Al final, después de discutir si lo subastaban en la lonja o lo asaban con piriñaca en el club Caleta, decidieron llevarlo al convento de San Francisco y quitárselo de encima, que ya estaba siendo un engorro y no había pecera donde poder meter a aquel bicharraco. En San Francisco, e imaginamos que después de darle un baño, porque olería a pescado ‘pa tos sus muertos’, los clérigos intentaron que el muchacho les contara alguna cosa: quién era, qué era, de dónde venía… No soltaba prenda. No había manera. De buenas a primeras, y cuando ya todo el mundo lo daba por imposible, el hombre pez abrió la boca, como para dar una boqueá, y dijo “Liérganes” guturalmente. ¿Y qué era aquello de “Liérganes”? ¿Un idioma extraño? ¿Algún acertijo? La presencia del ser en el convento, y la extraña palabra, recorrieron los mentideros, y, vualà, un montañés que currelaba en Cádiz desenredó el misterio: Liérganes era un pueblo, su pueblo, en Cantabria. Pedazo de viajecito que se iban a pegar los franciscanos a costa del hombre pez…
Los religiosos emprendieron entonces el largo trayecto de Cádiz a Liérganes, sin pasar por la de peaje y deteniéndose en la venta El Paisano para comprar los numeritos de la cesta de Navidad, con la intención de que en Cantabria hubiera alguien que pudiera reconocer al muchacho. Eso sí, por el camino surgieron dudas de todo tipo, pero sobre todo una: ¿qué hacía un ser marino en un pueblo sin mar? Nadie les había dicho que el río Miera, que desemboca en el Cantábrico, pasaba por allí, por lo que el hombre pez bien podría haber sido salmón nacido en agua dulce.

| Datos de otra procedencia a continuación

(* ===== verification/Invitation.v ===== *)
(** * invitation/: invitations to register

    The [invitations] table (invitation/repository.go) and the service that
    issues, redeems and consumes them (invitation/service.go). *)
From S2P Require Import Prelude.
From S2P Require Import Errors.
From S2P Require Import GoLib.
From S2P Require Import Model.
From S2P Require Import Platform.
From S2P Require Import Exec.
From S2P Require Import Crypto.
From S2P Require Import ActionToken.
From S2P Require Import UserSvc.
From S2P Require Import Rbac.
From S2P Require Import Outbox.
Local Open Scope Z_scope.

(** ** invitation/repository.go *)
Module InvitationRepo.

(** The token is unique and the inviter is a user. *)
Definition Create (inv : Invitation.t) : M Invitation.t :=
  id <- BeforeCreate inv.(Invitation.ID) ;;
  wall <- wall_now ;;
  let row := inv <| Invitation.ID := id |>
                 <| Invitation.CreatedAt ::= auto_time wall |>
                 <| Invitation.UpdatedAt ::= auto_time wall |> in
  stmt (fun _ db =>
    if is_Some_b (first_row N.leb (fun i => String.eqb i.(Invitation.Token) row.(Invitation.Token)) db.(invitations))
       || is_Some_b (db.(invitations) !! id)
    then Err (EDriver "duplicate key value violates unique constraint")
    else if is_Some_b (db.(users) !! row.(Invitation.InvitedBy)) then Ok (db <| invitations ::= insert id row |>)
    else Err (EDriver "violates foreign key constraint")) ;;;
  ret row.

(** [token = ? AND used = FALSE AND expires_at > NOW()] *)
Definition redeemable (tokenHash : string) (wall : Z) (i : Invitation.t) : bool :=
  String.eqb i.(Invitation.Token) tokenHash && negb i.(Invitation.Used)
  && time_after i.(Invitation.ExpiresAt) wall.

Definition FindByToken (tokenHash : string) : M (option Invitation.t * option error) :=
  find_row Invitation.zero (fun env db => first_row N.leb (redeemable tokenHash env.(env_wall)) db.(invitations)).

Definition FindByID (id : UUID) : M (option Invitation.t * option error) :=
  find_row Invitation.zero (fun _ db => db.(invitations) !! id).

Definition newest (a b : Invitation.t) : Prop := b.(Invitation.CreatedAt) <= a.(Invitation.CreatedAt).
#[export] Instance newest_dec : RelDecision newest.
Proof. intros a b. unfold newest. apply _. Defined.

(** The count's error is not looked at; gorm leaves the total at zero. *)
Definition List (page perPage : Z) : M (list Invitation.t * Z) :=
  total <- opt (query (fun _ db => Z.of_nat (size db.(invitations)))) ;;
  let offset := int64_wrap (int64_wrap (page - 1) * perPage) in
  rows <- query (fun _ db =>
    take (Z.to_nat perPage)
      (skipn (Z.to_nat offset) (merge_sort newest (select_rows (fun _ => true) db.(invitations))))) ;;
  ret (rows, default 0 total).

(** [Save] *)
Definition MarkUsed (inv : Invitation.t) : M unit :=
  update_table (upd invitations) (fun env =>
    insert inv.(Invitation.ID) (inv <| Invitation.UpdatedAt := env.(env_wall) |>)).

Definition Delete (id : UUID) : M unit := update_table (upd invitations) (fun _ => delete id).

End InvitationRepo.

(** ** invitation/service.go *)
Module InvitationSvc.

Record Service := mkService {
  userService : UserSvc.Service;
  emailSender : option AnySender;
  withDB : bool
}.

Record CreateInput := mkCreateInput { Email : string; RoleIDs : list string }.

Cuando llegaron a Liérganes, en efecto una mujer reconoció al hombre pez como a su hijo, desaparecido cinco años atrás. Resultó que el ‘pescao’ gaditano se llamaba Francisco de la Vega y Casar, y que un buen día se echó a nadar en el río y nunca más se supo de él. Al parecer llegó al Cantábrico, y así, nadando, porque le encantaba nadar, fue como pudo arribar a la costa gaditana para envidia de David Meca. Francisco, Paco, había pasado tanto tiempo en el agua que acabó mutando, como Kevin Costner en Waterworld, y se adaptó al medio a las mil maravillas hasta que unos ‘malajes’ lo capturaron en Cádiz. Como lo suyo no era la tierra, poco tiempo después de regresar a su pueblo, Francisco volvió al mar, y ya para siempre. Se desconoce si tuvo descendencia con alguna urta, aunque, de haberla tenido, con seguridad nos la hemos comido ya a la roteña.